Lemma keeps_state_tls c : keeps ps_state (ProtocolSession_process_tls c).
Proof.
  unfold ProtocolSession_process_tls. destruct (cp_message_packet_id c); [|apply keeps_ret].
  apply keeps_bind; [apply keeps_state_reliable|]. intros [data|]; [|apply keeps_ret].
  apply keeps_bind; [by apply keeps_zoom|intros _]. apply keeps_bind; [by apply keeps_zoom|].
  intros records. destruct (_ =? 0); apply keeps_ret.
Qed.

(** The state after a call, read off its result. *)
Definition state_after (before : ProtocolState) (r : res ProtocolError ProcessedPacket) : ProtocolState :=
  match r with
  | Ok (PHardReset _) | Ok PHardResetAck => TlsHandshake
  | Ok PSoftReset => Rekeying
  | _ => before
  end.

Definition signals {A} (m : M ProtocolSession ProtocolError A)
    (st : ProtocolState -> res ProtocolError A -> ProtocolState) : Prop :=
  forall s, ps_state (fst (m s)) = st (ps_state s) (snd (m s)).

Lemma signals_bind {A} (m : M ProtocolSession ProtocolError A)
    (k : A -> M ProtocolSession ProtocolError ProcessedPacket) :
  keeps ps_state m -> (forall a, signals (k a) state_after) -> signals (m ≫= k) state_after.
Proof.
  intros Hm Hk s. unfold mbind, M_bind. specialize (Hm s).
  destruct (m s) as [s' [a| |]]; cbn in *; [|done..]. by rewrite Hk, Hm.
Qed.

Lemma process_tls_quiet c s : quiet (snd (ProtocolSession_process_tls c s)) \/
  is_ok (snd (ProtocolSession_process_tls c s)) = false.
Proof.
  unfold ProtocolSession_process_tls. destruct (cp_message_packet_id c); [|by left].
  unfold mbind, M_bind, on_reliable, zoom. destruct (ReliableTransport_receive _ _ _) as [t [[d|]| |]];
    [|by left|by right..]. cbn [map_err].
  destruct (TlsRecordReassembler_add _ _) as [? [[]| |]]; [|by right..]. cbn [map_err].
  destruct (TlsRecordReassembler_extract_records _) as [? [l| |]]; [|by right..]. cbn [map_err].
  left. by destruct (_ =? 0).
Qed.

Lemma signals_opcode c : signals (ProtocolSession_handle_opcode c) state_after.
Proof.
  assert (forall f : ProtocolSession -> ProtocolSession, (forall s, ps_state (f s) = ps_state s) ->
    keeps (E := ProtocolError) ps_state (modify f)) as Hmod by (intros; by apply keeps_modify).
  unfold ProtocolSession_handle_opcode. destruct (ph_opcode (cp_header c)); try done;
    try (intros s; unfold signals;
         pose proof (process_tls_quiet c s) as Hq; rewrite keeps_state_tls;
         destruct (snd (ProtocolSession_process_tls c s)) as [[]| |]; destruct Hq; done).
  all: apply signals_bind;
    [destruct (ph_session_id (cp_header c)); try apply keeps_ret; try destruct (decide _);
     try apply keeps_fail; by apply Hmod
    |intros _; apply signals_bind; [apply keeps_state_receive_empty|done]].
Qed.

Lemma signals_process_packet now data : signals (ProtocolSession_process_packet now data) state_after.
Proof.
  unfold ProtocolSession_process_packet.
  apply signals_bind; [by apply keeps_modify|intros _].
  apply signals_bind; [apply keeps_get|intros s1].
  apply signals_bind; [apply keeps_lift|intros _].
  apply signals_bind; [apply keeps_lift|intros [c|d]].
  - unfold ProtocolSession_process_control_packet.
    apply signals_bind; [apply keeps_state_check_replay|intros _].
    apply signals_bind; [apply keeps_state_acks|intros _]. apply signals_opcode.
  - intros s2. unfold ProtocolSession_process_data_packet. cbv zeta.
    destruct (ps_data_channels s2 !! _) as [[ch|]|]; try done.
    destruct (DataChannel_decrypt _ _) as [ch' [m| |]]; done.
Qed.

-=-=-

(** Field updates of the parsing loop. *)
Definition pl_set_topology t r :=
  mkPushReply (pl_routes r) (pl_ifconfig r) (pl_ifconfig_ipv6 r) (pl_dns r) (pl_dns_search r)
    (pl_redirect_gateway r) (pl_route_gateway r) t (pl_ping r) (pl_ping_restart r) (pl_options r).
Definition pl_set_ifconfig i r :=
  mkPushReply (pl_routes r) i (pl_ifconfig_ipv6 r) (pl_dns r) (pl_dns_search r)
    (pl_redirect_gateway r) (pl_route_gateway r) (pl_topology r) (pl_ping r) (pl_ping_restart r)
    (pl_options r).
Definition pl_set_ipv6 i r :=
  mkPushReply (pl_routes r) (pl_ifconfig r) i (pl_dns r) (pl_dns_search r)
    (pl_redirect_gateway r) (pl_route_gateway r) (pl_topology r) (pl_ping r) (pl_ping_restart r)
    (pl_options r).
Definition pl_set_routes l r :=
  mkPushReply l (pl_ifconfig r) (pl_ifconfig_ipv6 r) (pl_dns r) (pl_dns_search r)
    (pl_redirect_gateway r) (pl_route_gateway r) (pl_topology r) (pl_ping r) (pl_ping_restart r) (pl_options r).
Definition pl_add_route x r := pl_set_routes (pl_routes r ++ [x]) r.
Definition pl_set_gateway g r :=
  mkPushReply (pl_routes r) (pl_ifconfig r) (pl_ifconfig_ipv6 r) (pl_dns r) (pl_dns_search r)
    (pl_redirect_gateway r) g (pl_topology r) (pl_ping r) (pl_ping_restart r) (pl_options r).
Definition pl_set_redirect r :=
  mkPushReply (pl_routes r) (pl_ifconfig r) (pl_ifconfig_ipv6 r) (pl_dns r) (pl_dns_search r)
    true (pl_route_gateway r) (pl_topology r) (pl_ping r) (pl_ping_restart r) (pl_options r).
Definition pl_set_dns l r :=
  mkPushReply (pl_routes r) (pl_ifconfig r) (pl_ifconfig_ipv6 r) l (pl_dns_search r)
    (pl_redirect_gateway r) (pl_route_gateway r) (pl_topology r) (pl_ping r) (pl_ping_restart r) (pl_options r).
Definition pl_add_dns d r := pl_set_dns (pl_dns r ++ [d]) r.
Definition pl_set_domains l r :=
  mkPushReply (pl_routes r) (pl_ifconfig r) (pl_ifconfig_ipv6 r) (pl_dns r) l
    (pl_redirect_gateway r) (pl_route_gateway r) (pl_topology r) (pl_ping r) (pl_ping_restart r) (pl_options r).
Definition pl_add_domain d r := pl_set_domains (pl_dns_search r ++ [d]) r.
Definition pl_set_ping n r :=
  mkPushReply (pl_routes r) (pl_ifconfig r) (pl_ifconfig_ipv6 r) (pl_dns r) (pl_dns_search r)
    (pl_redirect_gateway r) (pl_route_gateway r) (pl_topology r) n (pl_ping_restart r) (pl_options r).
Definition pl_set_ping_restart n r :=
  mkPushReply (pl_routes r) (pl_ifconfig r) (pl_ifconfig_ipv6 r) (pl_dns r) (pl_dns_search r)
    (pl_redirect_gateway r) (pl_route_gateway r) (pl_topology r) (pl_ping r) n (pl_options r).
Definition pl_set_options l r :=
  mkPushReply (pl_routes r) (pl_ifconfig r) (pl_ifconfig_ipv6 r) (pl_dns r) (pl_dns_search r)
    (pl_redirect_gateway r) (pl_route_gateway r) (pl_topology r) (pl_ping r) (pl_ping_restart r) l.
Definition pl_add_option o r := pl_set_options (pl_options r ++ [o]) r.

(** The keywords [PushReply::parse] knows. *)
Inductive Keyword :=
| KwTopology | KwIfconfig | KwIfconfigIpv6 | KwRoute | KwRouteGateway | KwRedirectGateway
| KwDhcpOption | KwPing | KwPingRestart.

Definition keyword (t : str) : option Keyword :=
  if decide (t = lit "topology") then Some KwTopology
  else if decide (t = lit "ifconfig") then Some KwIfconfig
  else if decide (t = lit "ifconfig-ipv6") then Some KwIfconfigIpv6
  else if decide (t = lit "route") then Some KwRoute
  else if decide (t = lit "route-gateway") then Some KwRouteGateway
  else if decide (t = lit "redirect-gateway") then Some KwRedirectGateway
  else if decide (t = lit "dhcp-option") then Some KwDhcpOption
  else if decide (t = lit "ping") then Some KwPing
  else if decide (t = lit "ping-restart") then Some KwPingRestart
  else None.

-=-=-

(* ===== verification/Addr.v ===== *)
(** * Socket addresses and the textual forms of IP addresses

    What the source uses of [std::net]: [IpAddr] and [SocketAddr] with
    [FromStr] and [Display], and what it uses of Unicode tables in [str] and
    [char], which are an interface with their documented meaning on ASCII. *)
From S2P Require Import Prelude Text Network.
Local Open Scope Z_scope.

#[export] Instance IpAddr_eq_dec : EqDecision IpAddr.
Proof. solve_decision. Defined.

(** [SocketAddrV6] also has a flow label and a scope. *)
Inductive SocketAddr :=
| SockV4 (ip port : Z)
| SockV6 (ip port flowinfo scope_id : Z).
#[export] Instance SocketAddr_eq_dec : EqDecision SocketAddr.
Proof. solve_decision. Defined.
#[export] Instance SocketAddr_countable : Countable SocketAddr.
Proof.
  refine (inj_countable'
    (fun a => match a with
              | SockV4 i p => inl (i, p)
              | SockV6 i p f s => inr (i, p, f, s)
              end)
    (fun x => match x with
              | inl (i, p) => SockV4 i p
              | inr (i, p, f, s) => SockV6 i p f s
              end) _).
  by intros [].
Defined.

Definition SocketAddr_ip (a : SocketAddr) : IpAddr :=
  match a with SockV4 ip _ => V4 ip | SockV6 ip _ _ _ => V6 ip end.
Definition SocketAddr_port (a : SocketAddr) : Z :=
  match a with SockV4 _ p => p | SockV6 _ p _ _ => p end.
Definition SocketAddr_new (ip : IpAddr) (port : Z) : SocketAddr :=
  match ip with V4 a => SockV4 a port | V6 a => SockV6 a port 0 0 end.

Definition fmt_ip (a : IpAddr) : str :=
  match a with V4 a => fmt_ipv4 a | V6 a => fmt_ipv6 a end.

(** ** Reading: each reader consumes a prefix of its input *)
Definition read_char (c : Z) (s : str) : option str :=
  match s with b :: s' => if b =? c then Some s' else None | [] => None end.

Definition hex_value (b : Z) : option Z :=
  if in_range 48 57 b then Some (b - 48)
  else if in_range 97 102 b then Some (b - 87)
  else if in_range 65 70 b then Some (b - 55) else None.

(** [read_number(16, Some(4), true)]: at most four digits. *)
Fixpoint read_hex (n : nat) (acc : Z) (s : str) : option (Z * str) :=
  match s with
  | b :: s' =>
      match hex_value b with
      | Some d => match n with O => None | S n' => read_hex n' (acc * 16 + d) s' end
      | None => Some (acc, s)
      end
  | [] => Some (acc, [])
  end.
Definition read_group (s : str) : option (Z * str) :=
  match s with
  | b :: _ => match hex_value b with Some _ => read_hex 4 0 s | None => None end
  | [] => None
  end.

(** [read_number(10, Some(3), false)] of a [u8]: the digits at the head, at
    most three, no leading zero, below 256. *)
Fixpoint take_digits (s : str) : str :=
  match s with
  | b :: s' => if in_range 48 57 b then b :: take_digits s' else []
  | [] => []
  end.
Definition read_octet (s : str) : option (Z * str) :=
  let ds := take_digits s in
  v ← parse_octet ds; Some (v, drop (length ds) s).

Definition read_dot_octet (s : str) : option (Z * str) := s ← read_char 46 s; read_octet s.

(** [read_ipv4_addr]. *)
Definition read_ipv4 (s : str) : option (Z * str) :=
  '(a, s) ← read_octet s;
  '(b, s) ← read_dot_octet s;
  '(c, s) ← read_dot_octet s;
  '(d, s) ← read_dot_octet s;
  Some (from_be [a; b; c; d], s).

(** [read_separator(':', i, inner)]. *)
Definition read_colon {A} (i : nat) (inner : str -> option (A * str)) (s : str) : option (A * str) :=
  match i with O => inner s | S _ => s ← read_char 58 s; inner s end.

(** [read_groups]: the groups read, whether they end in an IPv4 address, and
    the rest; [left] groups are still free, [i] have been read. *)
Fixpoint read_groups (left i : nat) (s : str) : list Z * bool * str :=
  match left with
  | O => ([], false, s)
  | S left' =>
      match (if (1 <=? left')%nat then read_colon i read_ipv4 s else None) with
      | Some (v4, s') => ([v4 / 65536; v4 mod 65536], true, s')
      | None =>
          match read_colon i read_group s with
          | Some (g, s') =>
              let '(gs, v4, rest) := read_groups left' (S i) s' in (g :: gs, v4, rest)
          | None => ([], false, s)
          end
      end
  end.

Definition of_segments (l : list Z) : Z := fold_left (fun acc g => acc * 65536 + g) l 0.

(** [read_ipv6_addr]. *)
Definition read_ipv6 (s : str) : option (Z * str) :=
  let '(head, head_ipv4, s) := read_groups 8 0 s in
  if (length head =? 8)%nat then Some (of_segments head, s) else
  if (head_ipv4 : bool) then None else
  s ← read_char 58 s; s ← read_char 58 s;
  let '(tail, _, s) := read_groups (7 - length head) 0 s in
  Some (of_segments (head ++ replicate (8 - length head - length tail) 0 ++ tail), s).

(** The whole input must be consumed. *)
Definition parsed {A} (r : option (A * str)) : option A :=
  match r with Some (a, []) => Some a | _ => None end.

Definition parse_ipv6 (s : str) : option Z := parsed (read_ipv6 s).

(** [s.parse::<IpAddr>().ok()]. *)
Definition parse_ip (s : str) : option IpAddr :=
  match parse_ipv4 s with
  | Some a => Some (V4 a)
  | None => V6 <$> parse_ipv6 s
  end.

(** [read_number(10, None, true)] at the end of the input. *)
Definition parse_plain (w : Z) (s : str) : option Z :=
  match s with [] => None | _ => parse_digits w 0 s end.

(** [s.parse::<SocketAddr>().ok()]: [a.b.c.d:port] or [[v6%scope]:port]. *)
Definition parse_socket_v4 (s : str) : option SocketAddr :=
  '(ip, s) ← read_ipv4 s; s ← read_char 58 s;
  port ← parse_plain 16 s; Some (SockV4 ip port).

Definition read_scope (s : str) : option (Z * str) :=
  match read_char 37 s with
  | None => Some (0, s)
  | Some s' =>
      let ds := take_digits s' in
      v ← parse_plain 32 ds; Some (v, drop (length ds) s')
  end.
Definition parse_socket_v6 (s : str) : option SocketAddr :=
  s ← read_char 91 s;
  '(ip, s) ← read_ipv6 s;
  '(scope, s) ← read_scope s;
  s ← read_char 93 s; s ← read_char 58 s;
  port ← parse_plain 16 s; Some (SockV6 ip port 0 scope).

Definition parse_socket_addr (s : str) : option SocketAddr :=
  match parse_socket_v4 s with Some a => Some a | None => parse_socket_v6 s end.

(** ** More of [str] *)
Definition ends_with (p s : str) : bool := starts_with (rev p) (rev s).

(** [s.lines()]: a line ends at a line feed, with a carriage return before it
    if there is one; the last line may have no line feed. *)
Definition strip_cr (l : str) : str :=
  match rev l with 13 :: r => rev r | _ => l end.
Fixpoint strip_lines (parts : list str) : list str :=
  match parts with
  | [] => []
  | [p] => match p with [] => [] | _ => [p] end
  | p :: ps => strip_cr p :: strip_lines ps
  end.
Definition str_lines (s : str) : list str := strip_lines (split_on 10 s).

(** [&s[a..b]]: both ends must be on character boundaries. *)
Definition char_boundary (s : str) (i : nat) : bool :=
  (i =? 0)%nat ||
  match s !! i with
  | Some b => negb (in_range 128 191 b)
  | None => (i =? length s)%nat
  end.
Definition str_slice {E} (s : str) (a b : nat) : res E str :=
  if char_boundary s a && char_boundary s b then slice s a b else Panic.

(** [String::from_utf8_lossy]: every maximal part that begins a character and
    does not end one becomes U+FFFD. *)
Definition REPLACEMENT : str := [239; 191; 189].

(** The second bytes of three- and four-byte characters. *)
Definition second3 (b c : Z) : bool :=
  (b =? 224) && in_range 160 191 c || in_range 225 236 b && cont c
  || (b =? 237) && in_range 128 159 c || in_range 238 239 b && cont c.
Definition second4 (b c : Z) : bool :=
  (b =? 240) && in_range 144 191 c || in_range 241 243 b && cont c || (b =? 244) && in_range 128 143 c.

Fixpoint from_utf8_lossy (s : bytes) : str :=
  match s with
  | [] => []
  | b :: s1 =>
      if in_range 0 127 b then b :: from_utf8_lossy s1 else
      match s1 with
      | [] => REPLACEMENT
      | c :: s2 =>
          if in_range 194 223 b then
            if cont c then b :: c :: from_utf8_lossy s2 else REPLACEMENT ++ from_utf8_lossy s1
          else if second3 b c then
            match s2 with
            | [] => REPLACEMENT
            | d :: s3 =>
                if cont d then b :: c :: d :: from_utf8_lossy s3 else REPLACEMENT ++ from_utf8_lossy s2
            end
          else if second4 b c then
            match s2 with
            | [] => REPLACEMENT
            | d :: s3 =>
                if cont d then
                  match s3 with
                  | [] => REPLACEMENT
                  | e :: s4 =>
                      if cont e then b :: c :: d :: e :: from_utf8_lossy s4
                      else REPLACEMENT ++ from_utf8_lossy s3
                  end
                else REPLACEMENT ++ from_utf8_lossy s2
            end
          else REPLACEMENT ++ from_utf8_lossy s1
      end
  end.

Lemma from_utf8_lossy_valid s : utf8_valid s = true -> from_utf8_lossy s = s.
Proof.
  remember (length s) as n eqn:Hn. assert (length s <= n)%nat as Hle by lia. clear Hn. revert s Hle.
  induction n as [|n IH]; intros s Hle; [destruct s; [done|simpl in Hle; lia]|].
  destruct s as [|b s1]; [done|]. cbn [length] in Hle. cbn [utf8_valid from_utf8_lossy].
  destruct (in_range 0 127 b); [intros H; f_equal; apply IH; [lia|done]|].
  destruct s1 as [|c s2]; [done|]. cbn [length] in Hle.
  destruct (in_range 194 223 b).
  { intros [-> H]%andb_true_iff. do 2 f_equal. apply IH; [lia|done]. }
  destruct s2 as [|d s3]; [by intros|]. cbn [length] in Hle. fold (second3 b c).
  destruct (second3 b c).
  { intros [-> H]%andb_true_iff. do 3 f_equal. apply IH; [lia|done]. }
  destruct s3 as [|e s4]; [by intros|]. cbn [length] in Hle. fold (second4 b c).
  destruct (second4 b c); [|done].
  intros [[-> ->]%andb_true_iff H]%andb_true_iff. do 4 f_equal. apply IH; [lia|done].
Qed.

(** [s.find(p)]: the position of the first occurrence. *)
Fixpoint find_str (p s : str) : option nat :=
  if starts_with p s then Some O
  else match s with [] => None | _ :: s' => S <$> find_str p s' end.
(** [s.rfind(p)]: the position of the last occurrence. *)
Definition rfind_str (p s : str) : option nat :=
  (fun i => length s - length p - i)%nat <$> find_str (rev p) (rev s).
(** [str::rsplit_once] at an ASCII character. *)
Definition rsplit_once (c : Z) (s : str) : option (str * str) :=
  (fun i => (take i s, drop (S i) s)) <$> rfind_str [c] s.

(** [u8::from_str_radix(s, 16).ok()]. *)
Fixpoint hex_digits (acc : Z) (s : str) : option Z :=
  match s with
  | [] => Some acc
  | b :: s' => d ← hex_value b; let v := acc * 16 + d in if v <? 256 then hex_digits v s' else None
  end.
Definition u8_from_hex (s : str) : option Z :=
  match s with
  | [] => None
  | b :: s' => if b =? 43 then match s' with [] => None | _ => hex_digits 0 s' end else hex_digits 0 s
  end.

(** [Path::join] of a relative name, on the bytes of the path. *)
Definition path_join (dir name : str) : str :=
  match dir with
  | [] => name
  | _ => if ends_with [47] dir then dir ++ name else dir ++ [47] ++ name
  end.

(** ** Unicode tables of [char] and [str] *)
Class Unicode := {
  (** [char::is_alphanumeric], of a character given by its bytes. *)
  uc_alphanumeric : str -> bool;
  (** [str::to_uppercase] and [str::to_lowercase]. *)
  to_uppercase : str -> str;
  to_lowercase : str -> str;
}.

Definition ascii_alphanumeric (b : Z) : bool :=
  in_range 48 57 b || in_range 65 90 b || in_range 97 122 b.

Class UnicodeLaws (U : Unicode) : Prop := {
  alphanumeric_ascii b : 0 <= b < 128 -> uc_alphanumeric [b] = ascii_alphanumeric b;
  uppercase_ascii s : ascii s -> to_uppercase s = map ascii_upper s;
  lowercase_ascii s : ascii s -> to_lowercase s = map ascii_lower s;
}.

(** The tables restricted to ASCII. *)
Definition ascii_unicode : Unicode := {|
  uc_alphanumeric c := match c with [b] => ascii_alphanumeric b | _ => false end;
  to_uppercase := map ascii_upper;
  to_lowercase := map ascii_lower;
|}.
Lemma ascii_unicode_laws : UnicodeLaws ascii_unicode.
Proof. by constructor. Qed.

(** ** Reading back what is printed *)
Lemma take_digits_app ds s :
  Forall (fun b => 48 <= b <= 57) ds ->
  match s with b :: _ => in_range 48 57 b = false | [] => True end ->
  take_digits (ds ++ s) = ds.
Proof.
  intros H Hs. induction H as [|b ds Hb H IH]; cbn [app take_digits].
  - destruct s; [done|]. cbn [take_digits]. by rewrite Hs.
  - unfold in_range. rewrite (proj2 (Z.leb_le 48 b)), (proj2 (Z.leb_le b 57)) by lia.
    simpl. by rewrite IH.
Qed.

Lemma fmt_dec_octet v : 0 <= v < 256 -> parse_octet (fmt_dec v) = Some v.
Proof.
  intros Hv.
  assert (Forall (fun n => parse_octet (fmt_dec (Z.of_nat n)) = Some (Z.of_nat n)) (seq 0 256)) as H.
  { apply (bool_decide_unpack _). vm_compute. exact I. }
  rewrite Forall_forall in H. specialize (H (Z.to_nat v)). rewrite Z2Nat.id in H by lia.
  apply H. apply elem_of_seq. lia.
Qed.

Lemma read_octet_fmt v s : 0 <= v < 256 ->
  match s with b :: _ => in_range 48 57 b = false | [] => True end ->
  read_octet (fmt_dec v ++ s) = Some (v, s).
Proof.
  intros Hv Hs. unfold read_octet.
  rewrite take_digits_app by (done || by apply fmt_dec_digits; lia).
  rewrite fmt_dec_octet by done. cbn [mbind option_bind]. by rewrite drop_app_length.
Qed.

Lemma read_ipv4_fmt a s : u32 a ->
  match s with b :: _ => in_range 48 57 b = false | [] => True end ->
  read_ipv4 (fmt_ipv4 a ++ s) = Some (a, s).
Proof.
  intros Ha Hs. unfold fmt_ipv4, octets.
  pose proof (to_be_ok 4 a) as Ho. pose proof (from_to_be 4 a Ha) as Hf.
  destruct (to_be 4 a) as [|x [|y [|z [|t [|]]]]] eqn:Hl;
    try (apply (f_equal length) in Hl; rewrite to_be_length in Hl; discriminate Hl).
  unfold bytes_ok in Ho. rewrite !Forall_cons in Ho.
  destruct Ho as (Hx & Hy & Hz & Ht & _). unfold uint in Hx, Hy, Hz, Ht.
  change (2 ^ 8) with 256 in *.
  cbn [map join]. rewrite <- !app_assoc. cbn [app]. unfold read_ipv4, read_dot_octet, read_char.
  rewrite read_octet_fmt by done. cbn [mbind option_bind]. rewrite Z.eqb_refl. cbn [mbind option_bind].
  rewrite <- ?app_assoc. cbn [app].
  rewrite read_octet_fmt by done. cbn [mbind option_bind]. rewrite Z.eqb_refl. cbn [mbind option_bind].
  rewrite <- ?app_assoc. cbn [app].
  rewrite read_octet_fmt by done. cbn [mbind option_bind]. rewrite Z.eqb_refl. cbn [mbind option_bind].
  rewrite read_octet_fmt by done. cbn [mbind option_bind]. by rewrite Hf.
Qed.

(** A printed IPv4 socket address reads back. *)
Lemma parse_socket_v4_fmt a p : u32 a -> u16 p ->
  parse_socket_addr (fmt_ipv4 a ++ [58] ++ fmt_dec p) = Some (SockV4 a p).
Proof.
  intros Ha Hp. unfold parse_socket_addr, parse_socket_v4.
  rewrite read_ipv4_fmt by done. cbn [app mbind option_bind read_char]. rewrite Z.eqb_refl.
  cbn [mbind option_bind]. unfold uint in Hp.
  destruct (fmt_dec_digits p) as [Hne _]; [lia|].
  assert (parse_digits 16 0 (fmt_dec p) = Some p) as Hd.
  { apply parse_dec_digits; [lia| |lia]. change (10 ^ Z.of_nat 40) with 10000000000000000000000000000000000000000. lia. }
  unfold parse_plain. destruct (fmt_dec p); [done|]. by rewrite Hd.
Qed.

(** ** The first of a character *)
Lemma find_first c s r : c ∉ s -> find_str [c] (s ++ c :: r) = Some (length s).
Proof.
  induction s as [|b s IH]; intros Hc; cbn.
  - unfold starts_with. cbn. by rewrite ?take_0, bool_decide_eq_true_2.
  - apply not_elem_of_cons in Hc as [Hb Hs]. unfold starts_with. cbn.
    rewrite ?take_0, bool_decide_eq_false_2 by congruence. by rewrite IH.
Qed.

-=-=-

→ **Work instructions**
Go through the listing above, and whenever a line holds the word "KwDhcpOption", copy it.

→ **Answer below**
| KwDhcpOption | KwPing | KwPingRestart.
  else if decide (t = lit "dhcp-option") then Some KwDhcpOption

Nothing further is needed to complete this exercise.